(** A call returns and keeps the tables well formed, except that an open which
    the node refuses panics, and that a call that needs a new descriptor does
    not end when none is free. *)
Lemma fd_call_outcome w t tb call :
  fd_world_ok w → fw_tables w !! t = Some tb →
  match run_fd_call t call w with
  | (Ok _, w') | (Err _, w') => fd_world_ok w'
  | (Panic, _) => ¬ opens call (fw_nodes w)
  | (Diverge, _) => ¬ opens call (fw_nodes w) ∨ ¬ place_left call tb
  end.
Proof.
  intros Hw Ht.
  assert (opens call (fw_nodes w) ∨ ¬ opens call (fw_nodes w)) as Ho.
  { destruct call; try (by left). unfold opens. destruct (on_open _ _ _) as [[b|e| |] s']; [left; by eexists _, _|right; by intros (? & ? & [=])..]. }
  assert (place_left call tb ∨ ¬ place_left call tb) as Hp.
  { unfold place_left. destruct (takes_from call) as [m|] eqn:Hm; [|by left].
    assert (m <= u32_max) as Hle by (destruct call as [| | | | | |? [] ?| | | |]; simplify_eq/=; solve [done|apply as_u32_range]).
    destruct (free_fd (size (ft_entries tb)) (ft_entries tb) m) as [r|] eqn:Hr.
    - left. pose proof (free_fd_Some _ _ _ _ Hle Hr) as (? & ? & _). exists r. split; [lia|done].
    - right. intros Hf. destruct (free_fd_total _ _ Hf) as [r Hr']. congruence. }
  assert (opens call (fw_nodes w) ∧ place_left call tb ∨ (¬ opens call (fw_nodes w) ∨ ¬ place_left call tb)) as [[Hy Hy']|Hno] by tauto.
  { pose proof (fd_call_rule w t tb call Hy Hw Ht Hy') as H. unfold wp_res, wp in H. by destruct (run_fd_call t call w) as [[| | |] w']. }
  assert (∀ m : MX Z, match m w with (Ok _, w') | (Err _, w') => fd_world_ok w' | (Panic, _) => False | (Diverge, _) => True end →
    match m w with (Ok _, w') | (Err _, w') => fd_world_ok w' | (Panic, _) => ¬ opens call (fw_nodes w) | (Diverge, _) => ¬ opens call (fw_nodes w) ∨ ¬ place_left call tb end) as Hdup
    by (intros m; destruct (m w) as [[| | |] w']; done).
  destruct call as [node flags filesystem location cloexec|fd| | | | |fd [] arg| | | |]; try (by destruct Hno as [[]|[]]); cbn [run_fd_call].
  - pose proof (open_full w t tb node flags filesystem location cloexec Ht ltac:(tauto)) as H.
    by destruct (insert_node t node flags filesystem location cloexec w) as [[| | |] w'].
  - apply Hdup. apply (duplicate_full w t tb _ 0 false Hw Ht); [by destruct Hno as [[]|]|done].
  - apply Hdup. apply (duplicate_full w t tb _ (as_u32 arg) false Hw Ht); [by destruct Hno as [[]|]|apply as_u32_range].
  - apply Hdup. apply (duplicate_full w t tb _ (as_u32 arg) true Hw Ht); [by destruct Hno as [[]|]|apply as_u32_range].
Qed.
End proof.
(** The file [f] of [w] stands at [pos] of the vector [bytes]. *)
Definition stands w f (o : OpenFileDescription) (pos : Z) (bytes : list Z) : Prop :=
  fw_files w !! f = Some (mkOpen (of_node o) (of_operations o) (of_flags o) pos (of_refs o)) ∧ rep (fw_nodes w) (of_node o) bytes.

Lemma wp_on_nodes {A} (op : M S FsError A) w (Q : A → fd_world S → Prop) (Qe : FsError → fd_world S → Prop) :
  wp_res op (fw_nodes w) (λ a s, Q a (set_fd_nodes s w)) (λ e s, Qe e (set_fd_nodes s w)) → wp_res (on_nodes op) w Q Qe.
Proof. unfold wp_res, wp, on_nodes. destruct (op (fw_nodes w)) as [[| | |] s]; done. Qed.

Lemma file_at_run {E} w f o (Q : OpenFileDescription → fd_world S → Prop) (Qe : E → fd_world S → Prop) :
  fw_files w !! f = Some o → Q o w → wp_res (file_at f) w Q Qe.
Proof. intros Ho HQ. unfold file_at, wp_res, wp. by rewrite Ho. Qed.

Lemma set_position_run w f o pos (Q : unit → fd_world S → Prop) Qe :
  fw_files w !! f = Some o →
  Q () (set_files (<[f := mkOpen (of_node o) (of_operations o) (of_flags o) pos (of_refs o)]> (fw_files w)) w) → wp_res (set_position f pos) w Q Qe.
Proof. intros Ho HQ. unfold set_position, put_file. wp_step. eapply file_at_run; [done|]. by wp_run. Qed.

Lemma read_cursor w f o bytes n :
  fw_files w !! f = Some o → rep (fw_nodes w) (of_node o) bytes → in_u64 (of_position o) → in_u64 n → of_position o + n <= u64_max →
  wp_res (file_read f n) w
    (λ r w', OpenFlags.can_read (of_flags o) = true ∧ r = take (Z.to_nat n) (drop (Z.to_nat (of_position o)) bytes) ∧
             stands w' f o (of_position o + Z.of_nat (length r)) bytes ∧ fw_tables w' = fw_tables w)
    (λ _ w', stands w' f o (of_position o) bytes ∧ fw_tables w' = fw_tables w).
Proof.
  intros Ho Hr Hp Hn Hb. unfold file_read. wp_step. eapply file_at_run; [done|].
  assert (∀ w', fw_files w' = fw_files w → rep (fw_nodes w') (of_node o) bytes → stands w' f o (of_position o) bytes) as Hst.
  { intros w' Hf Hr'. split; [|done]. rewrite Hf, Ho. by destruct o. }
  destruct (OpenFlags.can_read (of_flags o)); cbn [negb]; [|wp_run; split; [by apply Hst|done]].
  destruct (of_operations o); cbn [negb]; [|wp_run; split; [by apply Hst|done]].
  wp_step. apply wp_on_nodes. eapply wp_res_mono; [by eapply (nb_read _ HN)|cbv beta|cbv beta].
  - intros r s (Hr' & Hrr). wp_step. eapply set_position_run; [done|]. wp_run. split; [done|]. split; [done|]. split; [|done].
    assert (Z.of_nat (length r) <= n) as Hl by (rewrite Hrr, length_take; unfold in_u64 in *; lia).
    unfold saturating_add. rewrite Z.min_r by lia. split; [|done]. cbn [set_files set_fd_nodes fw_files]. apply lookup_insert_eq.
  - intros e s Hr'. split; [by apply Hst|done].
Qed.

════════

## ASSIGNMENT
Each line above must be printed exactly as it appears.

## RESULT FOR THIS EXERCISE
(** A call returns and keeps the tables well formed, except that an open which
    the node refuses panics, and that a call that needs a new descriptor does
    not end when none is free. *)
Lemma fd_call_outcome w t tb call :
  fd_world_ok w → fw_tables w !! t = Some tb →
  match run_fd_call t call w with
  | (Ok _, w') | (Err _, w') => fd_world_ok w'
  | (Panic, _) => ¬ opens call (fw_nodes w)
  | (Diverge, _) => ¬ opens call (fw_nodes w) ∨ ¬ place_left call tb
  end.
Proof.
  intros Hw Ht.
  assert (opens call (fw_nodes w) ∨ ¬ opens call (fw_nodes w)) as Ho.
  { destruct call; try (by left). unfold opens. destruct (on_open _ _ _) as [[b|e| |] s']; [left; by eexists _, _|right; by intros (? & ? & [=])..]. }
  assert (place_left call tb ∨ ¬ place_left call tb) as Hp.
  { unfold place_left. destruct (takes_from call) as [m|] eqn:Hm; [|by left].
    assert (m <= u32_max) as Hle by (destruct call as [| | | | | |? [] ?| | | |]; simplify_eq/=; solve [done|apply as_u32_range]).
    destruct (free_fd (size (ft_entries tb)) (ft_entries tb) m) as [r|] eqn:Hr.
    - left. pose proof (free_fd_Some _ _ _ _ Hle Hr) as (? & ? & _). exists r. split; [lia|done].
    - right. intros Hf. destruct (free_fd_total _ _ Hf) as [r Hr']. congruence. }
  assert (opens call (fw_nodes w) ∧ place_left call tb ∨ (¬ opens call (fw_nodes w) ∨ ¬ place_left call tb)) as [[Hy Hy']|Hno] by tauto.
  { pose proof (fd_call_rule w t tb call Hy Hw Ht Hy') as H. unfold wp_res, wp in H. by destruct (run_fd_call t call w) as [[| | |] w']. }
  assert (∀ m : MX Z, match m w with (Ok _, w') | (Err _, w') => fd_world_ok w' | (Panic, _) => False | (Diverge, _) => True end →
    match m w with (Ok _, w') | (Err _, w') => fd_world_ok w' | (Panic, _) => ¬ opens call (fw_nodes w) | (Diverge, _) => ¬ opens call (fw_nodes w) ∨ ¬ place_left call tb end) as Hdup
    by (intros m; destruct (m w) as [[| | |] w']; done).
  destruct call as [node flags filesystem location cloexec|fd| | | | |fd [] arg| | | |]; try (by destruct Hno as [[]|[]]); cbn [run_fd_call].
  - pose proof (open_full w t tb node flags filesystem location cloexec Ht ltac:(tauto)) as H.
    by destruct (insert_node t node flags filesystem location cloexec w) as [[| | |] w'].
  - apply Hdup. apply (duplicate_full w t tb _ 0 false Hw Ht); [by destruct Hno as [[]|]|done].
  - apply Hdup. apply (duplicate_full w t tb _ (as_u32 arg) false Hw Ht); [by destruct Hno as [[]|]|apply as_u32_range].
  - apply Hdup. apply (duplicate_full w t tb _ (as_u32 arg) true Hw Ht); [by destruct Hno as [[]|]|apply as_u32_range].
Qed.
End proof.
(** The file [f] of [w] stands at [pos] of the vector [bytes]. *)
Definition stands w f (o : OpenFileDescription) (pos : Z) (bytes : list Z) : Prop :=
  fw_files w !! f = Some (mkOpen (of_node o) (of_operations o) (of_flags o) pos (of_refs o)) ∧ rep (fw_nodes w) (of_node o) bytes.

Lemma wp_on_nodes {A} (op : M S FsError A) w (Q : A → fd_world S → Prop) (Qe : FsError → fd_world S → Prop) :
  wp_res op (fw_nodes w) (λ a s, Q a (set_fd_nodes s w)) (λ e s, Qe e (set_fd_nodes s w)) → wp_res (on_nodes op) w Q Qe.
Proof. unfold wp_res, wp, on_nodes. destruct (op (fw_nodes w)) as [[| | |] s]; done. Qed.

Lemma file_at_run {E} w f o (Q : OpenFileDescription → fd_world S → Prop) (Qe : E → fd_world S → Prop) :
  fw_files w !! f = Some o → Q o w → wp_res (file_at f) w Q Qe.
Proof. intros Ho HQ. unfold file_at, wp_res, wp. by rewrite Ho. Qed.

Lemma set_position_run w f o pos (Q : unit → fd_world S → Prop) Qe :
  fw_files w !! f = Some o →
  Q () (set_files (<[f := mkOpen (of_node o) (of_operations o) (of_flags o) pos (of_refs o)]> (fw_files w)) w) → wp_res (set_position f pos) w Q Qe.
Proof. intros Ho HQ. unfold set_position, put_file. wp_step. eapply file_at_run; [done|]. by wp_run. Qed.

Lemma read_cursor w f o bytes n :
  fw_files w !! f = Some o → rep (fw_nodes w) (of_node o) bytes → in_u64 (of_position o) → in_u64 n → of_position o + n <= u64_max →
  wp_res (file_read f n) w
    (λ r w', OpenFlags.can_read (of_flags o) = true ∧ r = take (Z.to_nat n) (drop (Z.to_nat (of_position o)) bytes) ∧
             stands w' f o (of_position o + Z.of_nat (length r)) bytes ∧ fw_tables w' = fw_tables w)
    (λ _ w', stands w' f o (of_position o) bytes ∧ fw_tables w' = fw_tables w).
Proof.
  intros Ho Hr Hp Hn Hb. unfold file_read. wp_step. eapply file_at_run; [done|].
  assert (∀ w', fw_files w' = fw_files w → rep (fw_nodes w') (of_node o) bytes → stands w' f o (of_position o) bytes) as Hst.
  { intros w' Hf Hr'. split; [|done]. rewrite Hf, Ho. by destruct o. }
  destruct (OpenFlags.can_read (of_flags o)); cbn [negb]; [|wp_run; split; [by apply Hst|done]].
  destruct (of_operations o); cbn [negb]; [|wp_run; split; [by apply Hst|done]].
  wp_step. apply wp_on_nodes. eapply wp_res_mono; [by eapply (nb_read _ HN)|cbv beta|cbv beta].
  - intros r s (Hr' & Hrr). wp_step. eapply set_position_run; [done|]. wp_run. split; [done|]. split; [done|]. split; [|done].
    assert (Z.of_nat (length r) <= n) as Hl by (rewrite Hrr, length_take; unfold in_u64 in *; lia).
    unfold saturating_add. rewrite Z.min_r by lia. split; [|done]. cbn [set_files set_fd_nodes fw_files]. apply lookup_insert_eq.
  - intros e s Hr'. split; [by apply Hst|done].
Qed.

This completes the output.